Reine Mikrowellen, auch Solo-Mikrowellen genannt, erhitzen Speisen und Getränke nur mittels der namensgebenden Strahlung. Die Solos im Test kosten 50 bis rund 190 Euro und sind meist leichter und billiger als die geprüften Kombigeräte. Die verfügen auch über einen Grill und kosten rund 110 bis 230 Euro.Nur sechs Geräte sind gut, die übrigen sind befriedigend oder ausreichend. Bei den Kombis hat die Grill-Mikrowelle von LG die Nase vorn.
Mikrowellenkauf ist eine Typfrage: Wer auf Überbackenes wie Aufläufe, Gratins, Hähnchen oder auf Kuchen steht, sollte sich Kombis mit Grill genauer anschauen. Das Kombi-Modell von Bauknecht buk sogar Pizza gut. Dabei kam eine mitgelieferte Röstplatte zum Einsatz, die die Pizza auch von unten gleichmäßig erhitzt.
Backofen als Alternative
Insgesamt schneiden die Mikrowellen mit Grill jedoch etwas schlechter ab – überraschenderweise auch in den Mikrowellenfunktionen Garen und Erhitzen. Tipp: Überlegen Sie, ob und wie oft Sie den Grill nutzen. Für gelegentliches Gratinieren reicht ein Backofen, sofern vorhanden.
Beim Auftauen von Hack erreichte nur die Exquisit mit manueller Einstellung als einzige ein Gut. Bei vielen anderen war das Hack stellenweise noch gefroren, anderswo aber schon gegart. Tipp: Tauen Sie Hack am besten über Nacht im Kühlschrank auf. Wenn es doch mal schnell gehen soll: Nach dem Auftauen in der Mikrowelle sofort anbraten.
Mit Inverter nicht besser
In den meisten der geprüften Geräte erzeugt ein Magnetron die Mikrowellen. Es produziert die Wellen nur mit voller Leistung oder gar nicht. Ein Dazwischen gibt es nicht. Zwei der teureren Mikrowellen, das Solo-Gerät von Panasonic und die Kombi von LG, nutzen die Invertertechnik. Sie hält die Leistung auf einem gleichbleibenden Level und sorgt, so das Versprechen, für ein gleichmäßigeres Erhitzen und Auftauen.

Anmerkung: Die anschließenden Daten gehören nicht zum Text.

(** * Chat.tsx: the submission pipeline of the chat component

    A shallow embedding of [src/components/Chat.tsx].  The component keeps
    four pieces of React state ([messages], [input], [selectedFile],
    [isLoading]) and one DOM reference ([fileInputRef]).  Its only
    non-trivial code is the asynchronous handler [handleSubmit], which is
    embedded here in a small state-and-exception monad, split at its first
    [await] into the part that runs when the form is submitted and the part
    that runs when the network call settles. *)

From Stdlib Require Import String Ascii List Bool NArith Arith Lia.
From Stdlib Require Import DecimalString DecimalN.
Import ListNotations.
Local Open Scope string_scope.
Local Open Scope list_scope.

(* ===================================================================== *)
(** ** JavaScript strings

    Strings are modelled as Rocq strings holding the UTF-8 encoding of the
    text.  Concatenation and emptiness agree with JavaScript on every
    well-formed string. *)

Definition bytes (l : list nat) : list ascii := map ascii_of_nat l.

(** The code points removed by [String.prototype.trim]: ECMAScript
    WhiteSpace (TAB, VT, FF, U+FEFF and the category Zs) and LineTerminator
    (LF, CR, U+2028, U+2029), each as its UTF-8 encoding. *)
Definition WhiteSpace : list (list ascii) :=
  [ bytes [9]; bytes [10]; bytes [11]; bytes [12]; bytes [13]; bytes [32];
    bytes [194; 160];        (* U+00A0 *)
    bytes [225; 154; 128];   (* U+1680 *)
    bytes [226; 128; 128]; bytes [226; 128; 129]; bytes [226; 128; 130];
    bytes [226; 128; 131]; bytes [226; 128; 132]; bytes [226; 128; 133];
    bytes [226; 128; 134]; bytes [226; 128; 135]; bytes [226; 128; 136];
    bytes [226; 128; 137]; bytes [226; 128; 138];   (* U+2000 .. U+200A *)
    bytes [226; 128; 168]; bytes [226; 128; 169];   (* U+2028, U+2029 *)
    bytes [226; 128; 175];   (* U+202F *)
    bytes [226; 129; 159];   (* U+205F *)
    bytes [227; 128; 128];   (* U+3000 *)
    bytes [239; 187; 191]    (* U+FEFF *) ].

Fixpoint strip_prefix (p l : list ascii) : option (list ascii) :=
  match p, l with
  | [], _ => Some l
  | a :: p', b :: l' => if Ascii.eqb a b then strip_prefix p' l' else None
  | _ :: _, [] => None
  end.

Fixpoint strip_any (table : list (list ascii)) (l : list ascii)
  : option (list ascii) :=
  match table with
  | [] => None
  | p :: table' =>
      match strip_prefix p l with
      | Some rest => Some rest
      | None => strip_any table' l
      end
  end.

(** Drops leading white space; every round removes at least one byte, so
    [length l] rounds are enough. *)
Fixpoint drop_space (table : list (list ascii)) (fuel : nat) (l : list ascii)
  : list ascii :=
  match fuel with
  | O => l
  | S fuel' =>
      match strip_any table l with
      | Some rest => drop_space table fuel' rest
      | None => l
      end
  end.

Definition trimStart (l : list ascii) : list ascii :=
  drop_space WhiteSpace (length l) l.

Definition trimEnd (l : list ascii) : list ascii :=
  rev (drop_space (map (@rev ascii) WhiteSpace) (length l) (rev l)).

(** [s.trim()] *)
Definition trim (s : string) : string :=
  string_of_list_ascii (trimEnd (trimStart (list_ascii_of_string s))).

(** Truthiness of a string value: every string but the empty one. *)
Definition truthy (s : string) : bool :=
  match s with EmptyString => false | String _ _ => true end.

(** Truthiness of a property that may be [undefined]. *)
Definition truthy_opt (o : option string) : bool :=
  match o with Some s => truthy s | None => false end.
Definition getActivationCommandsForInterpreter (pythonPath : jsstring)
    (_targetShell : TerminalShellType) : Eff.t (option (list jsstring)) :=
  let* interpreter := Eff.call (GetInterpreterDetails pythonPath)
                        (getInterpreterDetails interpreterService pythonPath) in
  if notPoetry interpreter then Eff.ret None
  else
    let execName := executable poetryService in
    Eff.ret (Some [fileToCommandArgument execName ++ js " shell"]).

End Methods.
End PoetryActivationCommandProvider.

(* ===================================================================== *)
(** ** Concrete collaborators used to run the model *)
(* ===================================================================== *)

Module Sample.

Definition projectDir : jsstring := js "/home/me/app".
Definition lockFile : jsstring := js "/home/me/app/poetry.lock".
Definition venvPython : jsstring := js "/venvs/app-py3.8/bin/python".

Fixpoint eqs (a b : jsstring) : bool :=
  match a, b with
  | [], [] => true
  | x :: a', y :: b' => (x =? y)%N && eqs a' b'
  | _, _ => false
  end.

Definition fsWith (files : list jsstring) : IFileSystem :=
  {| fileExists := fun p => existsb (eqs p) files |}.

Definition processReturning (r : Outcome (option ExecutionResult)) : IProcessService :=
  {| exec := fun _ _ _ => r |}.

Definition factoryOf (r : Outcome (option ExecutionResult)) : IProcessServiceFactory :=
  {| create := fun _ => Resolved (processReturning r) |}.

Definition brokenFactory : IProcessServiceFactory :=
  {| create := fun _ => Rejected (newError (js "no process service")) |}.

Definition details : PythonInterpreter :=
  {[ "version" := VString (js "3.8.2"); "type" := VKind Unknown ]}.

Definition helperWith (r : Outcome (option PythonInterpreter)) : IInterpreterHelper :=
  {| getInterpreterInformation := fun _ => r |}.

Definition container (files : list jsstring) (factory : IProcessServiceFactory)
    (info : Outcome (option PythonInterpreter)) : IServiceContainer :=
  {| helper := helperWith info;
     processServiceFactory := factory;
     workspace := {| getWorkspaceFolder := fun _ => None;
                     rootPath := Some projectDir |};
     fs := fsWith files;
     configService := {| poetryPath := js "poetry" |};
     platformService := {| pathVariableName := js "PATH" |};
     currentProc := {| env := {[ js "PATH" := js "/usr/bin" ]} |};
     host := {| fsPathOfParsedUri := fun u => u;
                jsonStringify := fun _ => js "{}" |} |}.

Definition poetryOutput : Outcome (option ExecutionResult) :=
  Resolved (Some {| stdout := Some (js "/venvs/app-py3.8
"); stderr := None |}).

Definition poetryComplaint : Outcome (option ExecutionResult) :=
  Resolved (Some {| stdout := Some (js " "); stderr := Some (js "boom ") |}).

(** A result with neither stream. *)
Definition poetrySilent : Outcome (option ExecutionResult) :=
  Resolved (Some {| stdout := None; stderr := None |}).

Definition poetryMissing : Outcome (option ExecutionResult) :=
  Rejected (newError (js "spawn poetry ENOENT")).

(** A project with a lock file whose environment exists. *)
Definition healthy : IServiceContainer :=
  container [lockFile; venvPython] (factoryOf poetryOutput) (Resolved (Some details)).

(** The same project without [poetry.lock]. *)
Definition unlocked : IServiceContainer :=
  container [venvPython] (factoryOf poetryOutput) (Resolved (Some details)).

(** The executable cannot be started. *)
Definition missingTool : IServiceContainer :=
  container [lockFile; venvPython] (factoryOf poetryMissing) (Resolved (Some details)).

(** The executable only writes to stderr. *)
Definition complaining : IServiceContainer :=
  container [lockFile; venvPython] (factoryOf poetryComplaint) (Resolved (Some details)).

(** Reading the interpreter's details fails. *)
Definition unreadable : IServiceContainer :=
  container [lockFile; venvPython] (factoryOf poetryOutput)
            (Rejected (newError (js "cannot run python"))).

Definition poetryInterpreter : PythonInterpreter :=
  {[ "path" := VString venvPython; "type" := VKind Poetry ]}.

Definition condaInterpreter : PythonInterpreter :=
  {[ "path" := VString (js "/opt/conda/bin/python"); "type" := VKind Conda ]}.

Definition interpreters (active : option PythonInterpreter) : IInterpreterService :=
  {| getActiveInterpreter := fun _ => Resolved active;
     getInterpreterDetails := fun _ => Resolved active |}.

(** The environment poetry reports has been removed from disk. *)
Definition stale : IServiceContainer :=
  container [lockFile] (factoryOf poetryOutput) (Resolved (Some details)).

(** No process service can be created. *)
Definition unstartable : IServiceContainer :=
  container [lockFile; venvPython] brokenFactory (Resolved (Some details)).

(** The process resolves with neither stream. *)
Definition silent : IServiceContainer :=
  container [lockFile; venvPython] (factoryOf poetrySilent) (Resolved (Some details)).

Die LG, bestes Kombigerät im Test, erhitzt tatsächlich am besten. Am Kartoffelgratin schwächelt sie aber. Auftauen gelang ihr im Test nur befriedigend, die Panasonic mit Inverter ist hier sogar nur ausreichend.
Die meisten der geprüften Geräte haben innen einen Drehteller. Er hilft, die Wellen im Lebensmittel zu verteilen. Lediglich das Solo-Gerät von Severin und die Kombis von Bauknecht und Caso Design verzichten darauf. Dank ihrer Keramikböden soll sich der Innenraum besonders leicht reinigen lassen. Besser als Geräte mit Drehteller schneiden sie aber nicht ab. Und auch beim Erhitzen kommen sie nicht über ein Befriedigend hinaus. Grillen misslingt den beiden Keramikern ebenso.
Testsieger: Drei reine Mikrowellen liegen vorn – Bosch und die ähnlichen Modelle von Neff und Siemens. Sie kosten um die 150 Euro. Bestes Kombigerät ist die LG (219 Euro).
Preistipp: Wer aufs Display verzichten kann, wählt die gute und günstige Lidl Silvercrest (50 Euro).
Umwelttipp: Wasser lässt sich mit einem Wasserkocher effizienter erhitzen.